Ever wonder what happens when you take a simple idea and glob on features for a few years? You get Facebook and YouTube, two great products that have become mired in excess.
Facebook did something about it first, by introducing Facebook Lite, which was such an upgrade of the Facebook experience, that it single-handedly saved Facebook for me. I use FB again, not for FailVille, but for actual friend to friend communication.
Crazy talk, I know.
But this movement towards lighter, faster design that cuts to the core of the product has not been lost on Google, with its current rush towards speed as a goal. Today, they have brought YouTube Feather, a redesign of YouTube that seems to have borrowed the FB Lite design ethic hook, line, and sinker.
You can opt in to Feather here. If you just want to take a peek, look at this:
I am very impressed by the simplicity of the page: search, video, interaction, who and what, and more videos to see. That is all I really want on YouTube, anyway. Also, in my testing I did not receive a single advertisement, so those might be turned off at the moment. Cross your fingers that this sticks.

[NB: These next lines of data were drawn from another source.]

Variable lower : pystr -> pystr.
Variable preferred_is_executable : bool.
Variable espeak : list pystr -> completed.
Context {Store : Type}.
Variable anki : remote Store.

Abbreviation plan_batch :=
  (plan_batch lower preferred_is_executable espeak anki).
Abbreviation plan_updates :=
  (plan_updates lower preferred_is_executable espeak anki).
Abbreviation main := (main lower preferred_is_executable espeak anki).

Lemma plan_batches_trace a batches (w : world Store) r w' :
  for_each (plan_batch a) batches w = (r, w') ->
  match r with
  | Ok _ => sent w' = sent w ++ map NotesInfo batches
  | Raise _ =>
      exists k, k < length batches
                /\ sent w' = sent w ++ map NotesInfo (take (S k) batches)
  end.
Proof.
  revert w r w'. induction batches as [|b batches IH]; intros w r w' H.
  { injection H as <- <-. by rewrite app_nil_r. }
  simpl in H. unfold bind at 1 in H.
  destruct (plan_batch a b w) as [r0 w0] eqn:E0.
  apply plan_batch_inv in E0 as (Hs0 & _).
  destruct r0 as [cs|e].
  - unfold bind in H.
    destruct (for_each (plan_batch a) batches w0) as [r1 w1] eqn:E1.
    apply IH in E1. destruct r1 as [css|e]; injection H as <- <-.
    + rewrite E1, Hs0, <- app_assoc. done.
    + destruct E1 as (k & Hk & E1). exists (S k). simpl.
      split; [lia|]. rewrite E1, Hs0, <- app_assoc. done.
  - injection H as <- <-. exists 0. simpl. split; [lia|done].
Qed.

(** X11. Planning asks the store for every note id it was given, once
    and in order, in pages of one to [BATCH] = 200 ids, one [notesInfo]
    request per page; when it raises, it has asked for the pages up to
    the one it raised at, and for no other. *)
Theorem planning_asks_for_each_note_once a note_ids (w : world Store) :
  let pages := chunked note_ids BATCH in
  concat pages = note_ids
  /\ Forall (fun page => 0 < length page <= 200) pages
  /\ match (plan_updates a note_ids w).1 with
     | Ok _ =>
         sent (plan_updates a note_ids w).2
         = sent w ++ map NotesInfo pages
     | Raise _ =>
         exists k, k < length pages
                   /\ sent (plan_updates a note_ids w).2
                      = sent w ++ map NotesInfo (take (S k) pages)
     end.
Proof.
  intros pages.
  destruct (chunked_partition BATCH note_ids) as [Hc Hf];
    [unfold BATCH; lia|].
  split; [done|]. split; [done|].
  unfold plan_updates, bind. fold pages.
  destruct (for_each (plan_batch a) pages w) as [r1 w1] eqn:E.
  apply plan_batches_trace in E. by destruct r1.
Qed.

End Pages.

(** ** The shape of a run *)

Section RunShape.
(** * Tic Tac Toe front end (src/frontend/src/App.js): a shallow embedding

    The game logic of [App.js] is modelled over a small model of the
    JavaScript values it handles.  A game board is a JS array of cells; a cell
    of a board created locally is [null], ["X"] or ["O"], but a board loaded
    from the optional backend is whatever JSON the server returned, so cells
    range over all JSON values (plus [undefined] for holes and missing
    properties). *)

From Stdlib Require Import List String Ascii ZArith NArith Bool Lia.
Import ListNotations.
Set Warnings "-register-all".
Open Scope list_scope.
Open Scope string_scope.

(** ** JavaScript values *)

(** JSON values as produced by [JSON.parse], together with [undefined].
    Numbers are modelled by integers: every JSON number is finite, which is
    all [Number.isFinite] observes, and the code only compares them, tests
    their truthiness and prints them. *)
Inductive jval : Type :=
| JUndef
| JNull
| JBool (b : bool)
| JNum (n : Z)
| JStr (s : string)
| JArr (l : list jval)
| JObj (fields : list (string * jval)).

(** JS truthiness ([Boolean(v)], [if (v)], [v && ...]). *)
Definition truthy (v : jval) : bool :=
  match v with
  | JUndef | JNull => false
  | JBool b => b
  | JNum n => negb (Z.eqb n 0)
  | JStr s => negb (String.eqb s "")
  | JArr _ | JObj _ => true
  end.

(** Strict equality [===].  Arrays and objects compare by reference; every
    array or object that [JSON.parse] builds is a fresh reference, so two of
    them are never [===]. *)
Definition strict_eq (v w : jval) : bool :=
  match v, w with
  | JUndef, JUndef => true
  | JNull, JNull => true
  | JBool a, JBool b => Bool.eqb a b
  | JNum a, JNum b => Z.eqb a b
  | JStr a, JStr b => String.eqb a b
  | _, _ => false
  end.

(** Nullish coalescing [a ?? b]. *)
Definition nullish_or (a b : jval) : jval :=
  match a with
  | JUndef | JNull => b
  | _ => a
  end.

(** Property read [v.k] on a value that is not [null]/[undefined]:
    [JSON.parse] keeps the last of duplicate keys; other values have none of
    the properties the code reads. *)
Definition get_field (v : jval) (k : string) : jval :=
  match v with
  | JObj fs =>
      fold_left (fun acc kv => if String.eqb (fst kv) k then snd kv else acc)
        fs JUndef
  | _ => JUndef
  end.

(** Array read [arr[i]]: [undefined] out of range (and for holes). *)
Definition at_ (board : list jval) (i : nat) : jval :=
  match nth_error board i with
  | Some v => v
  | None => JUndef
  end.

(** Array write [arr[i] = v]: in range it replaces the cell; past the end
    the array grows, the new slots before [i] being holes. *)
Fixpoint js_set (l : list jval) (i : nat) (v : jval) : list jval :=
  match l, i with
  | [], O => [v]
  | [], S i' => JUndef :: js_set [] i' v
  | _ :: r, O => v :: r
  | x :: r, S i' => x :: js_set r i' v
  end.

(** Decimal text of a number, for template literals. *)
Definition digit_char (d : N) : ascii :=
  ascii_of_N (48 + d).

I want to underscore a larger trend here, that I hope continues. In the last few years we have built 1000 services that integrate into each other, creating a mashup of everything, all the time. Some of it is useful, but often it seems to impede the product experience.
By retreating a bit, and taking a second look at what the product actually does, we can speed up the websites use, and save time digging to find the functionality. Facebook Lite and YouTube Feather are both good representations of the abstract vision of both products, I hope that we see more of this.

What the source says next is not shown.